EXERCISE DIRECTIONS —
Your task is to reproduce exactly the lines from the line with "Definition strftime_Y_m (d" through the end of the records below.

DATASET EXCERPTS —
%%
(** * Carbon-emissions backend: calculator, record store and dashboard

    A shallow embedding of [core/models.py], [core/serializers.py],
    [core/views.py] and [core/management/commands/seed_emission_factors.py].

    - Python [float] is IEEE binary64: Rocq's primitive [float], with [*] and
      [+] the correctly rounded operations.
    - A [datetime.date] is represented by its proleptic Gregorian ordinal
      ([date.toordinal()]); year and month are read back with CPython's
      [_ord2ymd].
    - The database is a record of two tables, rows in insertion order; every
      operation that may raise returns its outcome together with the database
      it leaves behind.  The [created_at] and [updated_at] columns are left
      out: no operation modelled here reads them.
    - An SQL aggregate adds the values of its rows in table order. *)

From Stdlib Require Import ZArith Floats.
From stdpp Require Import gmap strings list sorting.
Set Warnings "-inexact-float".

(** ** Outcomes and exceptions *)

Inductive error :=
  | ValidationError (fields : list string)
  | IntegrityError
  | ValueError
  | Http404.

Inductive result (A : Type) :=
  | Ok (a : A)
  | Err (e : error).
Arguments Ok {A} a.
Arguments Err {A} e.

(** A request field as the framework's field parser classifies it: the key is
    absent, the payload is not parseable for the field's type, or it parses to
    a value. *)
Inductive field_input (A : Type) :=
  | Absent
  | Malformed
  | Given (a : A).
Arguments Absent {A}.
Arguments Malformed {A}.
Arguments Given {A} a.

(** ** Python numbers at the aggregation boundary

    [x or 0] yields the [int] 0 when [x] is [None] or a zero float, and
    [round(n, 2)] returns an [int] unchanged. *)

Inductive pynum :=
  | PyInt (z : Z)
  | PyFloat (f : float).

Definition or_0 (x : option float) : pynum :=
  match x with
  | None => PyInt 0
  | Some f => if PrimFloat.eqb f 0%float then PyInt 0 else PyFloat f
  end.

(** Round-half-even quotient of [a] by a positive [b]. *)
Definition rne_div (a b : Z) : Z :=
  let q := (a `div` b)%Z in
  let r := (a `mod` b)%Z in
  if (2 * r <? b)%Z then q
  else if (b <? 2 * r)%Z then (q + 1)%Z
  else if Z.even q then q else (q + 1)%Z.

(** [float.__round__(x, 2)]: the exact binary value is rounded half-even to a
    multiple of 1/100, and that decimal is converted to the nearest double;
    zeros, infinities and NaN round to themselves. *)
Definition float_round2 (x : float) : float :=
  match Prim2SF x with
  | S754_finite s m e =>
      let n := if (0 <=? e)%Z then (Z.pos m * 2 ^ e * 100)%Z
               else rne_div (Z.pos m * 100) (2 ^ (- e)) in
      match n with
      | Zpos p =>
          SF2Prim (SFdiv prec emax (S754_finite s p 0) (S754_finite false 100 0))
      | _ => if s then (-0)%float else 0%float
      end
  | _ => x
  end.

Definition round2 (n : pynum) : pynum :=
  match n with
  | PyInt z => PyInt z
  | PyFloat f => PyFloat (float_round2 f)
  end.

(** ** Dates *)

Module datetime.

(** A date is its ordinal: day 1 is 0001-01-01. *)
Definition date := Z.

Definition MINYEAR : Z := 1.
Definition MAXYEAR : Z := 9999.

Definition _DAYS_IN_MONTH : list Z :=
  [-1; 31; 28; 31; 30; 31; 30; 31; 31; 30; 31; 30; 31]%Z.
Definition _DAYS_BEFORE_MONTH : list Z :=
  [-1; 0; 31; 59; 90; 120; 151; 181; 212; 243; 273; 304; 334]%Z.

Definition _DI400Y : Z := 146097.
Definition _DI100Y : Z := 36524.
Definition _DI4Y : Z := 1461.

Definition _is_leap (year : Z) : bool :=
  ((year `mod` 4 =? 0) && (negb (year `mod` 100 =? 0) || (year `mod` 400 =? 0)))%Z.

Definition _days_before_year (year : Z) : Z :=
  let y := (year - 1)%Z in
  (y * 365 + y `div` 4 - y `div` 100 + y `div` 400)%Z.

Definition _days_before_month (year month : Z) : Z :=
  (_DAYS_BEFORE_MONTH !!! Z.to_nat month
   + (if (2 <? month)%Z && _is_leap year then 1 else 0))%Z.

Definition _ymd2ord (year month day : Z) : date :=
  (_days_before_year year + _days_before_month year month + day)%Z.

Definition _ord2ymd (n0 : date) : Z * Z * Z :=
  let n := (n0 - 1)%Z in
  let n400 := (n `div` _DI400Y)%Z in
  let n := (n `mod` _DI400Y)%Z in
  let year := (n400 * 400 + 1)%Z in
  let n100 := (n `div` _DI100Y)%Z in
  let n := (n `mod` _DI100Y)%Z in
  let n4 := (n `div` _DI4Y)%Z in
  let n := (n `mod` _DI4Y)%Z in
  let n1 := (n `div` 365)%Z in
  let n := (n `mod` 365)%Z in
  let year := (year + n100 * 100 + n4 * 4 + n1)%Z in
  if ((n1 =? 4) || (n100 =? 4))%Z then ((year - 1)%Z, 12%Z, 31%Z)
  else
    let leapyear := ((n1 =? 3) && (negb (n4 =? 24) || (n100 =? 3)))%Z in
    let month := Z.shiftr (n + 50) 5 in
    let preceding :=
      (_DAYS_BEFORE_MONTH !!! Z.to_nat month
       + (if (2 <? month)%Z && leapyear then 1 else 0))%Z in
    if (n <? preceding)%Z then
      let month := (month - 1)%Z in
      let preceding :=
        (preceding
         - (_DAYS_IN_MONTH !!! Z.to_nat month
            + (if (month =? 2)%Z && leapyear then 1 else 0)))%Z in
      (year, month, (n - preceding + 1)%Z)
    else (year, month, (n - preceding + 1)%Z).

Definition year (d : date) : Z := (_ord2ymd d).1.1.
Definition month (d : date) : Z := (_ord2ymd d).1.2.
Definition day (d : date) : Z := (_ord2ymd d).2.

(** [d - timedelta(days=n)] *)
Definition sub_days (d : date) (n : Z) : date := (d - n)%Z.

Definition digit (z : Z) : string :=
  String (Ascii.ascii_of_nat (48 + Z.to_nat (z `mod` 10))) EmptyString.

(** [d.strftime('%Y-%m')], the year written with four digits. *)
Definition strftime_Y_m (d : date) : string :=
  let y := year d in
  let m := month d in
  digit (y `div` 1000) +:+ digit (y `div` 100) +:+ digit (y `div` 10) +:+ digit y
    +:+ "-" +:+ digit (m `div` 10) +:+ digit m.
%%
SOLUTION TO THIS TASK —
Definition strftime_Y_m (d : date) : string :=
  let y := year d in
  let m := month d in
  digit (y `div` 1000) +:+ digit (y `div` 100) +:+ digit (y `div` 10) +:+ digit y
    +:+ "-" +:+ digit (m `div` 10) +:+ digit m.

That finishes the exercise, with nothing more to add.